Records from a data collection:
Definition text (casing : string -> string) (s : Summary) (t : list string)
           (se : Sentiment) (ins : list string) (msgs : list Message) : string :=
  PyStr.join PyStr.nl (lines casing s t se ins msgs).

End Report.

(** The [test_results] of [test_tools]. *)
Definition tool_names : list string :=
  ["dictionary"; "weather"; "web_search"; "gmail"; "sheets"].

(** ** Counting events, and several calls in one process *)

(** How many events of a trace satisfy [p]. *)
Definition occurrences (p : Event -> bool) (t : list Event) : nat :=
  length (filter p t).

Definition is_call (ev : Event) : bool :=
  match ev with Call _ _ => true | _ => false end.

Definition is_loop_new (ev : Event) : bool :=
  match ev with LoopNew => true | _ => false end.

Definition is_loop_close (ev : Event) : bool :=
  match ev with LoopClose => true | _ => false end.

(** One call of a handler, as a caller in the same process would make it. *)
Inductive Request : Type :=
| ProcessMessage (message : string) (user_id : option string)
| ClearConversation (user_id : option string)
| GetHelp
| TestTools
| AnalyzeConversation (user_id : option string).

Definition serve (env : Env) (rq : Request) : M Result :=
  match rq with
  | ProcessMessage message user_id => process_message env message user_id
  | ClearConversation user_id => clear_conversation env user_id
  | GetHelp => get_help env
  | TestTools => test_tools env
  | AnalyzeConversation user_id => analyze_conversation env user_id
  end.

(** The state after the calls [rqs], one after the other. *)
Fixpoint serve_all (env : Env) (rqs : list Request) (st : Proc) : Proc :=
  match rqs with
  | [] => st
  | rq :: rest => serve_all env rest (snd (serve env rq st))
  end.

(** The handlers that test [agent] and call [initialize_agent]. *)
Definition initialises (rq : Request) : bool :=
  match rq with
  | GetHelp | TestTools => false
  | _ => true
  end.

(** A run that gets as far as printing a Result: the imports succeed and
    a command is given. *)
Definition accepts (env : Env) (argv : list string) : bool :=
  match import_modules env with
  | Returned _ => (2 <=? length argv)%nat
  | Raised _ => false
  | Escaped _ => false
  end.

(** The key of the analysis whose absence stops [analyze_conversation]:
    the first one it reads and does not find. *)
Definition missing_key (an : Analysis) : option string :=
  match has_conversation an with
  | None => Some "has_conversation"
  | Some false => None
  | Some true =>
      match summary an, topics an, sentiment an, insights an, recent_messages an with
      | None, _, _, _, _ => Some "summary"
      | _, None, _, _, _ => Some "topics"
      | _, _, None, _, _ => Some "sentiment"
      | _, _, _, None, _ => Some "insights"
      | _, _, _, _, None => Some "recent_messages"
      | _, _, _, _, _ => None
      end
  end.

(** How [main] ends after the dispatch has ended in [out]: the status, or
    the exception that leaves it, and what it writes last. *)
Definition main_end (out : Outcome Result) : Outcome nat * list Event :=
  match out with
  | Returned r =>
      match json_dumps r with
      | Returned document => (Returned 0, [StdoutJson document])
      | Raised e => (Returned 1, [StderrJson [("error", JString e)]])
      | Escaped s => (Escaped s, [])
      end
  | Raised e => (Returned 1, [StderrJson [("error", JString e)]])
  | Escaped s => (Escaped s, [])
  end.

(** The budget of one handler call: at most one call of the constructor,
    at most one call of the agent, at most one event loop, and every loop
    opened is closed. *)
Definition within_budget (st st' : Proc) : Prop :=
  constructions (trace st') <= constructions (trace st) + 1 /\
  occurrences is_call (trace st') <= occurrences is_call (trace st) + 1 /\
  occurrences is_loop_new (trace st') <= occurrences is_loop_new (trace st) + 1 /\
  occurrences is_loop_new (trace st') + occurrences is_loop_close (trace st)
    = occurrences is_loop_close (trace st') + occurrences is_loop_new (trace st).

(** What [main] makes of a command and its arguments: a call of a
    handler, or a Result at once. *)
Definition parse (command : string) (args : list string) : Request + Result :=
  if command =? "process_message" then
    match args with
    | [] => inr [("error", JString "Message required for process_message command")]
    | [message] => inl (ProcessMessage message (Some "web-user"))
    | message :: user_id :: _ => inl (ProcessMessage message (Some user_id))
    end
  else if command =? "clear_conversation" then
    match args with
    | [] => inl (ClearConversation (Some "web-user"))
    | user_id :: _ => inl (ClearConversation (Some user_id))
    end
  else if command =? "get_help" then inl GetHelp
  else if command =? "test_tools" then inl TestTools
  else if command =? "analyze_conversation" then
    match args with
    | [] => inl (AnalyzeConversation (Some "web-user"))
    | user_id :: _ => inl (AnalyzeConversation (Some user_id))
    end
  else inr [("error", JString ("Unknown command: " ++ command))].

(** Further sample collaborators. *)
Module MoreSamples.

(** An analysis with a history that lacks three of its keys. *)
Definition partial_history : Analysis := {|
  has_conversation := Some true;
  summary := summary Sample.history;
  topics := None;
  sentiment := None;
  insights := insights Sample.history;
  recent_messages := None
|}.

Definition partial_agent : IntelligentAgent := {|
  agent_id := 1%Z;
  agent_process_message := fun _ _ => Returned (Str "");
  agent_clear_conversation := fun _ => Returned (Str "");
  agent_get_help_message := Returned (Str "");
  memory_analyze_conversation := fun _ => Returned partial_history
|}.

Definition partial_env : Env :=
  {| import_modules := Returned tt; new_IntelligentAgent := Returned partial_agent;
     unicode_title := Sample.no_casing |}.

(** An analysis with a history and nothing in its lists. *)
Definition empty_history : Analysis := {|
  has_conversation := Some true;
  summary := Some {| total_messages := SInt 0; user_messages := SInt 0;
                     assistant_messages := SInt 0;
                     conversation_duration_hours := SOther "0.0";
                     conversation_start := SStr "2024-01-01 10:00:00";
                     last_activity := SStr "2024-01-01 10:00:00" |};
  topics := Some [];
  sentiment := Some {| overall_sentiment := "neutral"; engagement_level := "low";
                       question_count := SInt 0 |};
  insights := Some [];
  recent_messages := Some []
|}.

Definition empty_agent : IntelligentAgent := {|
  agent_id := 2%Z;
  agent_process_message := fun _ _ => Returned (Str "");
  agent_clear_conversation := fun _ => Returned (Str "");
  agent_get_help_message := Returned (Str "");
  memory_analyze_conversation := fun _ => Returned empty_history
|}.

Definition empty_env : Env :=
  {| import_modules := Returned tt; new_IntelligentAgent := Returned empty_agent;
     unicode_title := Sample.no_casing |}.


End MoreSamples.


(** ** The paths of a handler *)







(** The state after [main] has caught [e] at the top and written it on
    standard error. *)
Definition reported (e : string) (st : Proc) : Proc :=
  {| agent := agent st;
     trace := (trace st ++ [StderrJson [("error", JString e)]])%list |}.

(** What [test_tools] puts under [test_results]. *)
Definition stub_results : list (string * Json) :=
  [("dictionary",
    JObject [("status", JString "success"); ("query", JString "test");
             ("response", JString "Dictionary tool is available and working")]);
   ("weather",
    JObject [("status", JString "success"); ("query", JString "current weather");
             ("response", JString "Weather tool is available and working")]);
   ("web_search",
    JObject [("status", JString "success"); ("query", JString "latest news");
             ("response", JString "Web_Search tool is available and working")]);
   ("gmail",
    JObject [("status", JString "success"); ("query", JString "email functionality");
             ("response", JString "Gmail tool is available and working")]);
   ("sheets",
    JObject [("status", JString "success"); ("query", JString "spreadsheet access");
             ("response", JString "Sheets tool is available and working")])].

(** Collaborators that leave their interface. *)
Module Unruly.




(** A [bytes] object [b'hi']: it can be sliced and shown, [json.dumps]
    refuses it. *)
Definition bytes_answer : Answer :=
  Obj (Returned "b'hi'") (JRefused "Object of type bytes is not JSON serializable").

(** An agent that answers with [bytes]. *)
Definition bytes_agent : IntelligentAgent := {|
  agent_id := 4%Z;
  agent_process_message := fun _ _ => Returned bytes_answer;
  agent_clear_conversation := fun _ => Returned bytes_answer;
  agent_get_help_message := Returned bytes_answer;
  memory_analyze_conversation := fun _ => Returned Sample.no_history
|}.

- _WHAT IS NEEDED_
Both the line containing "assistant_messages := SInt" and the line containing "trace := (trace" belong in the answer. Print them and every line above that falls between them exactly, and no others.

- _EXERCISE RESPONSE_
                     assistant_messages := SInt 0;
                     conversation_duration_hours := SOther "0.0";
                     conversation_start := SStr "2024-01-01 10:00:00";
                     last_activity := SStr "2024-01-01 10:00:00" |};
  topics := Some [];
  sentiment := Some {| overall_sentiment := "neutral"; engagement_level := "low";
                       question_count := SInt 0 |};
  insights := Some [];
  recent_messages := Some []
|}.

Definition empty_agent : IntelligentAgent := {|
  agent_id := 2%Z;
  agent_process_message := fun _ _ => Returned (Str "");
  agent_clear_conversation := fun _ => Returned (Str "");
  agent_get_help_message := Returned (Str "");
  memory_analyze_conversation := fun _ => Returned empty_history
|}.

Definition empty_env : Env :=
  {| import_modules := Returned tt; new_IntelligentAgent := Returned empty_agent;
     unicode_title := Sample.no_casing |}.


End MoreSamples.


(** ** The paths of a handler *)







(** The state after [main] has caught [e] at the top and written it on
    standard error. *)
Definition reported (e : string) (st : Proc) : Proc :=
  {| agent := agent st;
     trace := (trace st ++ [StderrJson [("error", JString e)]])%list |}.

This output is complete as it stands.